HARTFORD, CT — Democratic Gov. Dannel P. Malloy has five days to decide whether he’s going to sign or veto the bipartisan budget compromise, which passed Thursday 33-3 in the Senate and 126-23 in the House.
Malloy is reviewing the budget documents, according to his staff. The full budget document wasn’t posted online until around 11 p.m. Wednesday, which is around the same time the Senate began debate.
The 881-page document includes a lot of information, much of which has already been reported or debated. However, there’s a lot of little changes in the budget that haven’t necessarily been reported yet and weren’t part of Thursday’s debate.
For example, the budget will prohibit for two years a requirement that 1 percent of the bond proceeds for state building projects be used to commission artwork.
It increases the amount withheld from the salaries of judges, family support magistrates, and compensation commissioners salaries appointed on or after January 1, 2018 to 6 percent.

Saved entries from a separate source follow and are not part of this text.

(* ===== verification/Psci.v ===== *)
(** PSCI calls of realms (runtime/rsi/psci.c, runtime/include/psci.h), and the command by which
    the host completes those that concern another REC (smc_psci_complete of
    runtime/rmi/rec.c). *)
From S2P Require Import Prelude Types Granule Platform GranuleFind S2tte S2tt Buffer Walk Exec Realm Rtt Feature Rsi Mpidr.

(** * Function identifiers and status values *)

(** [SMC_FIELD_VAL] and [SMC_SET_FIELD], with the mask and the shift of the field. *)
Definition SMC_FIELD_VAL (mask shift val : Z) : Z := u32 (Z.shiftl (val .& mask) shift).
Definition SMC_SET_FIELD (init mask shift val : Z) : Z :=
  (init .& u32 (.~ (SMC_FIELD_VAL mask shift mask))) .| SMC_FIELD_VAL mask shift val.
Definition SMC_STD_CALL_BASE : Z := SMC_SET_FIELD 0 1 31 1 .| SMC_SET_FIELD 0 63 24 4.
Definition SMC_ARCH_CALL_BASE : Z := SMC_SET_FIELD 0 1 31 1 .| SMC_SET_FIELD 0 63 24 0.
Definition SMC32_ARCH_FID (offset : Z) : Z :=
  SMC_SET_FIELD SMC_ARCH_CALL_BASE 1 30 0 .| SMC_SET_FIELD SMC_ARCH_CALL_BASE 65535 0 offset.
Definition SMC32_STD_FID (fnum_min offset : Z) : Z :=
  SMC_SET_FIELD SMC_STD_CALL_BASE 1 30 0 .| SMC_SET_FIELD SMC_STD_CALL_BASE 65535 0 (fnum_min + offset).
Definition SMC64_STD_FID (fnum_min offset : Z) : Z :=
  SMC_SET_FIELD SMC_STD_CALL_BASE 1 30 1 .| SMC_SET_FIELD SMC_STD_CALL_BASE 65535 0 (fnum_min + offset).
Definition SMC32_PSCI_FID (offset : Z) : Z := SMC32_STD_FID 0 offset.
Definition SMC64_PSCI_FID (offset : Z) : Z := SMC64_STD_FID 0 offset.

Definition SMCCC_VERSION : Z := SMC32_ARCH_FID 0.
Definition SMC32_PSCI_VERSION : Z := SMC32_PSCI_FID 0.
Definition SMC32_PSCI_CPU_SUSPEND : Z := SMC32_PSCI_FID 1.
Definition SMC64_PSCI_CPU_SUSPEND : Z := SMC64_PSCI_FID 1.
Definition SMC32_PSCI_CPU_OFF : Z := SMC32_PSCI_FID 2.
Definition SMC32_PSCI_CPU_ON : Z := SMC32_PSCI_FID 3.
Definition SMC64_PSCI_CPU_ON : Z := SMC64_PSCI_FID 3.
Definition SMC32_PSCI_AFFINITY_INFO : Z := SMC32_PSCI_FID 4.
Definition SMC64_PSCI_AFFINITY_INFO : Z := SMC64_PSCI_FID 4.
Definition SMC32_PSCI_SYSTEM_OFF : Z := SMC32_PSCI_FID 8.
Definition SMC32_PSCI_SYSTEM_RESET : Z := SMC32_PSCI_FID 9.
Definition SMC32_PSCI_FEATURES : Z := SMC32_PSCI_FID 10.

Definition PSCI_RETURN_SUCCESS : Z := 0.
Definition PSCI_RETURN_NOT_SUPPORTED : Z := u64 (-1).
Definition PSCI_RETURN_INVALID_PARAMS : Z := u64 (-2).
Definition PSCI_RETURN_DENIED : Z := u64 (-3).
Definition PSCI_RETURN_ALREADY_ON : Z := u64 (-4).
Definition PSCI_RETURN_INVALID_ADDRESS : Z := u64 (-9).
Definition PSCI_AFFINITY_INFO_ON : Z := 0.
Definition PSCI_AFFINITY_INFO_OFF : Z := 1.

Definition RMI_EXIT_PSCI : Z := 3.

Definition SPSR_EL2_MODE : bitfield := {| fshift := 0; fwidth := 4 |}.
Definition SPSR_EL2_MODE_EL1h : Z := INPLACE_F SPSR_EL2_MODE 5.
Definition SPSR_EL2_nRW : bitfield := {| fshift := 4; fwidth := 1 |}.
Definition SPSR_EL2_nRW_AARCH64 : Z := INPLACE_F SPSR_EL2_nRW 0.
Definition SPSR_EL2_F_BIT : Z := 1 .<< 6.
Definition SPSR_EL2_I_BIT : Z := 1 .<< 7.
Definition SPSR_EL2_A_BIT : Z := 1 .<< 8.
Definition SPSR_EL2_D_BIT : Z := 1 .<< 9.

(** The state in which a REC starts: EL1, AArch64, exceptions masked. *)
Definition PSTATE_RESET : Z :=
  SPSR_EL2_MODE_EL1h .| SPSR_EL2_nRW_AARCH64 .| SPSR_EL2_F_BIT .| SPSR_EL2_I_BIT .| SPSR_EL2_A_BIT .| SPSR_EL2_D_BIT.

Definition SCTLR_ELx_SA_BIT : Z := 1 .<< 3.
Definition SCTLR_ELx_SA0_BIT : Z := 1 .<< 4.
Definition SCTLR_ELx_CP15BEN_BIT : Z := 1 .<< 5.
Definition SCTLR_ELx_nAA_BIT : Z := 1 .<< 6.
Definition SCTLR_ELx_EOS_BIT : Z := 1 .<< 11.
Definition SCTLR_ELx_nTWI_BIT : Z := 1 .<< 16.
Definition SCTLR_ELx_nTWE_BIT : Z := 1 .<< 18.
Definition SCTLR_ELx_EIS_BIT {CF : Config} : Z := if ENABLE_OPENCCA then 0 else 1 .<< 22.
Definition SCTLR_ELx_SPAN_BIT : Z := 1 .<< 23.
Definition SCTLR_ELx_EE_BIT : Z := 1 .<< 25.
Definition SCTLR_EL1_FLAGS {CF : Config} : Z :=
  SCTLR_ELx_SPAN_BIT .| SCTLR_ELx_EIS_BIT .| SCTLR_ELx_nTWE_BIT .| SCTLR_ELx_nTWI_BIT .| SCTLR_ELx_EOS_BIT .|
  SCTLR_ELx_nAA_BIT .| SCTLR_ELx_CP15BEN_BIT .| SCTLR_ELx_SA0_BIT .| SCTLR_ELx_SA_BIT.

Definition set_exit_gprs (l : list Z) (e : rmi_rec_exit) : rmi_rec_exit :=
  {| exit_reason := exit_reason e; ex_esr := ex_esr e; ex_far := ex_far e; ex_hpfar := ex_hpfar e; ex_gprs := l;
     ex_gicv3_hcr := ex_gicv3_hcr e; ex_gicv3_lrs := ex_gicv3_lrs e; ex_gicv3_misr := ex_gicv3_misr e;
     ex_gicv3_vmcr := ex_gicv3_vmcr e; ex_cntp_ctl := ex_cntp_ctl e; ex_cntp_cval := ex_cntp_cval e;
     ex_cntv_ctl := ex_cntv_ctl e; ex_cntv_cval := ex_cntv_cval e; ripas_base := ripas_base e;
     ripas_top := ripas_top e; ripas_value := ripas_value e; ex_imm := ex_imm e; pmu_ovf_status := pmu_ovf_status e |}.

(** [for (i = i0; ...; ++i) dst[i] = f(i)], [n] entries. *)
Fixpoint fill_regs (n : nat) (i : Z) (f : Z → result Z) (dst : list Z) : result (list Z) :=
  match n with
  | O => Ok dst
  | S n' => f i ≫= λ v, aset dst i v ≫= λ dst, fill_regs n' (i + 1) f dst
  end.

Section psci.
Context {P : Platform} {H : Machine} {CF : Config}.

(** * Calls *)

(** A handler may change the REC of its caller, the record for the host and the result. *)
Definition psci_out : Type := rec * rmi_rec_exit * rsi_result.

Definition forward_args_to_host (count : Z) (r : rec) (rec_exit : rmi_rec_exit) : result rmi_rec_exit :=
  rassert (count <=? 4) ≫= λ _,
  fill_regs (Z.to_nat count) 0 (aget (regs r)) (ex_gprs rec_exit) ≫= λ l,
  fill_regs (Z.to_nat (REC_EXIT_NR_GPRS - count)) count (λ _, Ok 0) l ≫= λ l,
  Ok (set_exit_gprs l rec_exit).

Definition psci_version (r : rec) (rec_exit : rmi_rec_exit) (res : rsi_result) : M state psci_out :=
  let version_1_1 := (1 .<< 16) .| 1 in
  mret (r, rec_exit, set_res (set_x0 version_1_1) (set_action UPDATE_REC_RETURN_TO_REALM res)).

Definition psci_cpu_suspend (r : rec) (rec_exit : rmi_rec_exit) (res : rsi_result) : M state psci_out :=
  let res := set_action UPDATE_REC_EXIT_TO_HOST res in
  lift (forward_args_to_host 1 r rec_exit) ≫= λ rec_exit,
  mret (r, rec_exit, set_res (set_x0 PSCI_RETURN_SUCCESS) res).

Definition psci_cpu_off (r : rec) (rec_exit : rmi_rec_exit) (res : rsi_result) : M state psci_out :=
  let res := set_action UPDATE_REC_EXIT_TO_HOST res in
  let r := set_runnable false r in
  lift (forward_args_to_host 1 r rec_exit) ≫= λ rec_exit,
  mret (r, rec_exit, set_res (set_x0 PSCI_RETURN_SUCCESS) res).

Definition psci_reset_rec (r : rec) (caller_sctlr_el1 : Z) : rec :=
  let r := set_pstate PSTATE_RESET r in
  let r := set_sysregs (set_sctlr_el1 SCTLR_EL1_FLAGS (sysregs r)) r in
  set_sysregs (set_sctlr_el1 (sctlr_el1 (sysregs r) .| (caller_sctlr_el1 .& SCTLR_ELx_EE_BIT)) (sysregs r)) r.

Definition rd_map_read_rec_count (g_rd : Z) : M state Z :=
  map_assert g_rd SLOT_RD ≫= λ rdp,
  read_rd rdp ≫= λ rd,
  buffer_unmap rdp ≫= λ _, mret (get_rd_rec_count_unlocked rd).

Definition psci_cpu_on (r : rec) (rec_exit : rmi_rec_exit) (res : rsi_result) : M state psci_out :=
  lift (aget (regs r) 1) ≫= λ target_cpu,
  lift (aget (regs r) 2) ≫= λ entry_point_address,
  let res := set_action UPDATE_REC_RETURN_TO_REALM res in
  if negb (addr_in_rec_par r entry_point_address)
  then mret (r, rec_exit, set_res (set_x0 PSCI_RETURN_INVALID_ADDRESS) res)
  else
    let target_rec_idx := mpidr_to_rec_idx target_cpu in
    rd_map_read_rec_count (ri_g_rd r) ≫= λ rec_count,
    if rec_count <=? target_rec_idx then mret (r, rec_exit, set_res (set_x0 PSCI_RETURN_INVALID_PARAMS) res)
    else if target_rec_idx =? rec_idx r then mret (r, rec_exit, set_res (set_x0 PSCI_RETURN_ALREADY_ON) res)
    else
      let r := set_psci_pending true r in
      lift (forward_args_to_host 2 r rec_exit) ≫= λ rec_exit,
      mret (r, rec_exit, set_action EXIT_TO_HOST res).

Definition psci_affinity_info (r : rec) (rec_exit : rmi_rec_exit) (res : rsi_result) : M state psci_out :=
  lift (aget (regs r) 1) ≫= λ target_affinity,
  lift (aget (regs r) 2) ≫= λ lowest_affinity_level,
  let res := set_action UPDATE_REC_RETURN_TO_REALM res in
  if negb (lowest_affinity_level =? 0)
  then mret (r, rec_exit, set_res (set_x0 PSCI_RETURN_INVALID_PARAMS) res)
  else
    let target_rec_idx := mpidr_to_rec_idx target_affinity in
    rd_map_read_rec_count (ri_g_rd r) ≫= λ rec_count,
    if rec_count <=? target_rec_idx then mret (r, rec_exit, set_res (set_x0 PSCI_RETURN_INVALID_PARAMS) res)
    else if target_rec_idx =? rec_idx r then mret (r, rec_exit, set_res (set_x0 PSCI_AFFINITY_INFO_ON) res)
    else
      let r := set_psci_pending true r in
      lift (forward_args_to_host 2 r rec_exit) ≫= λ rec_exit,
      mret (r, rec_exit, set_action EXIT_TO_HOST res).

Definition system_off_reboot (r : rec) : M state () :=
  granule_lock (ri_g_rd r) GRANULE_STATE_RD ≫= λ _,
  map_assert (ri_g_rd r) SLOT_RD ≫= λ rdp,
  read_rd rdp ≫= λ rd,
  write_page rdp (PRd (set_rd_state REALM_SYSTEM_OFF rd)) ≫= λ _,
  buffer_unmap rdp ≫= λ _,
  granule_unlock (ri_g_rd r).

Definition psci_system_off_reset (r : rec) (rec_exit : rmi_rec_exit) (res : rsi_result) : M state psci_out :=
  system_off_reboot r ≫= λ _,
  lift (forward_args_to_host 1 r rec_exit) ≫= λ rec_exit,
  mret (r, rec_exit, set_action EXIT_TO_HOST res).

(** The identifiers for which [psci_features] answers with success. *)
Definition psci_features_fids : list Z :=
  [SMC32_PSCI_CPU_SUSPEND; SMC64_PSCI_CPU_SUSPEND; SMC32_PSCI_CPU_OFF; SMC32_PSCI_CPU_ON; SMC64_PSCI_CPU_ON;
   SMC32_PSCI_AFFINITY_INFO; SMC64_PSCI_AFFINITY_INFO; SMC32_PSCI_SYSTEM_OFF; SMC32_PSCI_SYSTEM_RESET;
   SMC32_PSCI_FEATURES; SMCCC_VERSION].

Definition psci_features (r : rec) (rec_exit : rmi_rec_exit) (res : rsi_result) : M state psci_out :=
  lift (aget (regs r) 1) ≫= λ reg1,
  let psci_func_id := u32 reg1 in
  let ret := if bool_decide (psci_func_id ∈ psci_features_fids) then PSCI_RETURN_SUCCESS else PSCI_RETURN_NOT_SUPPORTED in
  mret (r, rec_exit, set_action UPDATE_REC_RETURN_TO_REALM (set_res (set_x0 ret) res)).

(** The [switch] on the function identifier. *)
Definition psci_call (function_id : Z) (r : rec) (rec_exit : rmi_rec_exit) (res : rsi_result) : M state psci_out :=
  if function_id =? SMC32_PSCI_VERSION then psci_version r rec_exit res
  else if (function_id =? SMC32_PSCI_CPU_SUSPEND) || (function_id =? SMC64_PSCI_CPU_SUSPEND)
  then psci_cpu_suspend r rec_exit res
  else if function_id =? SMC32_PSCI_CPU_OFF then psci_cpu_off r rec_exit res
  else if (function_id =? SMC32_PSCI_CPU_ON) || (function_id =? SMC64_PSCI_CPU_ON) then psci_cpu_on r rec_exit res
  else if (function_id =? SMC32_PSCI_AFFINITY_INFO) || (function_id =? SMC64_PSCI_AFFINITY_INFO)
  then psci_affinity_info r rec_exit res
  else if (function_id =? SMC32_PSCI_SYSTEM_OFF) || (function_id =? SMC32_PSCI_SYSTEM_RESET)
  then psci_system_off_reset r rec_exit res
  else if function_id =? SMC32_PSCI_FEATURES then psci_features r rec_exit res
  else mret (r, rec_exit, set_res (set_x0 PSCI_RETURN_NOT_SUPPORTED) (set_action UPDATE_REC_RETURN_TO_REALM res)).

Definition handle_psci (r : rec) (rec_exit : rmi_rec_exit) (res : rsi_result) : M state psci_out :=
  lift (aget (regs r) 0) ≫= λ reg0,
  psci_call (u32 reg0) r rec_exit res ≫= λ '(r, rec_exit, res),
  mret (r, if negb ((action res .& FLAG_EXIT_TO_HOST) =? 0) then set_exit_reason RMI_EXIT_PSCI rec_exit else rec_exit, res).

(** * Completion by the host *)

(** [target] is the buffer of the target REC. *)
Definition complete_psci_cpu_on (target entry_point_address context_id caller_sctlr_el1 status : Z) : M state Z :=
  read_rec target ≫= λ target_rec,
  granule_refcount_read_acquire (g_rec target_rec) ≫= λ refcount,
  if negb (refcount =? 0) || runnable target_rec then mret PSCI_RETURN_ALREADY_ON
  else if status =? PSCI_RETURN_DENIED then mret PSCI_RETURN_DENIED
  else
    let target_rec := psci_reset_rec target_rec caller_sctlr_el1 in
    lift (aset (regs target_rec) 0 context_id) ≫= λ l,
    let target_rec := set_runnable true (set_pc entry_point_address (set_regs l target_rec)) in
    write_page target (PRec target_rec) ≫= λ _, mret PSCI_RETURN_SUCCESS.

Definition complete_psci_affinity_info (target : Z) : M state Z :=
  read_rec target ≫= λ target_rec,
  granule_refcount_read_acquire (g_rec target_rec) ≫= λ refcount,
  if negb (refcount =? 0) || runnable target_rec then mret PSCI_AFFINITY_INFO_ON
  else mret PSCI_AFFINITY_INFO_OFF.

(** The [switch] of [psci_complete_request]: [None] for an early return of RMI_ERROR_INPUT,
    else the values of [ret] and [rec_ret]. *)
Definition psci_complete_call (calling_rec : rec) (target status : Z) : M state (option (Z * Z)) :=
  lift (aget (regs calling_rec) 0) ≫= λ fid,
  if (fid =? SMC32_PSCI_CPU_ON) || (fid =? SMC64_PSCI_CPU_ON) then
    if negb (status =? PSCI_RETURN_SUCCESS) && negb (status =? PSCI_RETURN_DENIED) then mret None
    else
      lift (aget (regs calling_rec) 2) ≫= λ entry,
      lift (aget (regs calling_rec) 3) ≫= λ context_id,
      complete_psci_cpu_on target entry context_id (sctlr_el1 (sysregs calling_rec)) status ≫= λ rec_ret,
      mret (Some (if (status =? PSCI_RETURN_DENIED) && (rec_ret =? PSCI_RETURN_ALREADY_ON) then RMI_ERROR_INPUT else RMI_SUCCESS,
                  rec_ret))
  else if (fid =? SMC32_PSCI_AFFINITY_INFO) || (fid =? SMC64_PSCI_AFFINITY_INFO) then
    if negb (status =? PSCI_RETURN_SUCCESS) then mret None
    else complete_psci_affinity_info target ≫= λ rec_ret, mret (Some (RMI_SUCCESS, rec_ret))
  else massert false ≫= λ _, mret (Some (RMI_SUCCESS, PSCI_RETURN_NOT_SUPPORTED)).

(** [regs[0] = rec_ret; regs[1] = regs[2] = regs[3] = 0; psci_info.pending = false] *)
Definition psci_answer (rec_ret : Z) (r : rec) : result rec :=
  aset (regs r) 0 rec_ret ≫= λ l, aset l 1 0 ≫= λ l, aset l 2 0 ≫= λ l, aset l 3 0 ≫= λ l,
  Ok (set_psci_pending false (set_regs l r)).

(** [calling] and [target] are the buffers of the two RECs. *)
Definition psci_complete_request (calling target status : Z) : M state Z :=
  read_rec calling ≫= λ calling_rec,
  read_rec target ≫= λ target_rec,
  lift (aget (regs calling_rec) 1) ≫= λ mpidr,
  if negb (psci_pending calling_rec) then mret RMI_ERROR_INPUT
  else if negb (ri_g_rd calling_rec =? ri_g_rd target_rec) then mret RMI_ERROR_INPUT
  else if negb (mpidr_to_rec_idx mpidr =? rec_idx target_rec) then mret RMI_ERROR_INPUT
  else
    psci_complete_call calling_rec target status ≫= λ o,
    match o with
    | None => mret RMI_ERROR_INPUT
    | Some (ret, rec_ret) =>
        read_rec calling ≫= λ calling_rec,
        lift (psci_answer rec_ret calling_rec) ≫= λ calling_rec,
        write_page calling (PRec calling_rec) ≫= λ _, mret ret
    end.

Definition smc_psci_complete (calling_rec_addr target_rec_addr status : Z) : M state Z :=
  if negb (GRANULE_ALIGNED calling_rec_addr) then mret RMI_ERROR_INPUT
  else if negb (GRANULE_ALIGNED target_rec_addr) then mret RMI_ERROR_INPUT
  else
    find_lock_two_granules calling_rec_addr GRANULE_STATE_REC target_rec_addr GRANULE_STATE_REC ≫= λ og,
    match og with
    | None => mret RMI_ERROR_INPUT
    | Some (g_calling_rec, g_target_rec) =>
        granule_refcount_read_acquire g_calling_rec ≫= λ refcount,
        (if negb (refcount =? 0) then mret RMI_ERROR_INPUT
         else
           map_assert g_calling_rec SLOT_REC ≫= λ calling,
           map_assert g_target_rec SLOT_REC2 ≫= λ target,
           psci_complete_request calling target status ≫= λ ret,
           buffer_unmap target ≫= λ _,
           buffer_unmap calling ≫= λ _, mret ret) ≫= λ ret,
        granule_unlock g_calling_rec ≫= λ _,
        granule_unlock g_target_rec ≫= λ _, mret ret
    end.
End psci.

It also rolls back a 3 percent salary increase for judges and certain other judicial officials that took effect July 1, 2017, and reinstitutes the increases on July 1, 2019.
It eliminates a requirement for the Firefighters’ Cancer Relief Program to be funded by charges for the 911 system. The program was just created last year to help provide funds for firefighters who received a job-related cancer diagnosis. The fund wasn’t expected to be available for another two years.
A spokesman for House Speaker Joe Aresimowicz said the Firefighters Cancer Relief Program will be funded with money from the general fund.
The budget would also create some new commissions, at the same time as it cancels some mandated reports.
The budget would establishes a 14-member commission to develop and recommend policies to achieve state government fiscal stability and promote economic growth and competitiveness. It also establishes a 13-member commission called the Connecticut Pension Sustainability Commission to study the feasibility of placing state capital assets in a trust and maximizing them for the state pension system’s sole benefit.
It also requires the Teachers’ Retirement Board to study the impact of potential changes in actuarial assumptions used in the Teachers’ Retirement Fund’s valuation and report its findings and recommendations to the legislature.
In addition it requires the comptroller to annually determine and report the savings realized through the 2017 state employees labor agreement and related contracts. It will also allow state Comptroller Kevin Lembo for the first time to analyze the numbers he’s given by the Office of Policy and Management. He is currently restricted from questioning the numbers the governor’s budget office shares on a monthly basis.
For those seeking more information about how Connecticut’s tax structure actually impacts taxpayers, you’re going to have to wait. The budget pushes back to 2020 the deadline for the Department of Revenue Services to submit its first biennial tax incidence report to the Finance, Revenue and Bonding Committee.
“By law, the report must show the extent to which different taxes burden different groups of people and types of businesses,” according to the bill analysis.
The budget also exempts the Office of Policy and Management and the Office of Fiscal Analysis from submitting their annual fiscal accountability reports to the legislature’s Appropriations and Finance Committees next month.
The budget Malloy is still contemplating also eliminates the certain admission tax exemptions for events at the XL Center in Hartford, Webster Bank Arena in Bridgeport, Dunkin Donuts Park in Hartford, and New Britain Stadium. By eliminating the exemption it subjects these venues to a 10 percent admissions tax.
The budget would also allow state employees to take paid leave if they donate an organ or bone marrow. They would get seven days of paid leave for bone marrow donation and 15 days of paid leave for organ donation. The language was proposed as separate legislation during the regular session by Senate President Martin Looney, D-New Haven, who had a kidney transplant last December.
There’s also a handful of increases to various fees.
It increases from $3 to $10 the recording fee municipalities charge to generate revenue for preserving historic documents. Currently, the municipality retains $1 of each fee for municipal historic document preservation and remits $2 of each fee to the state librarian for state historic document preservation. The bill doubles each of these amounts and requires municipalities to remit the remaining $4 to the state to be credited to the general fund.
It increases from $50 to $75 the fees for the following criminal history record searches: fingerprint, personal record, letters of good conduct, bar association, and criminal history record information. And it requires the Department of Motor Vehicles to charge new and used car dealers $35 for each used motor vehicle they accept as a trade-in when selling a new or used vehicle.
There are also a significant amount of unallocated lapses in the budget that would allow Malloy to hold back funding from state agencies, so many in the nonprofit community with state contracts have been unable to breath a sigh of relief.
“The budget is far from perfect. It funds some vital programs, while cutting others and includes unspecified cuts that could hurt community nonprofits,” Gian-Carl Casa, president and CEO of the Connecticut Community Nonprofit Alliance, said.
The budget also has built into large deficits in 2020 and 2021. It assumes the state will end 2020 with a $1.87 billion deficit and 2021 with a $2.59 billion deficit.
Rep. Vincent Candelora, R-North Branford, said every budget scenario they looked at all had “out year deficits.” He said they believe the policy changes they made will help change those future deficits.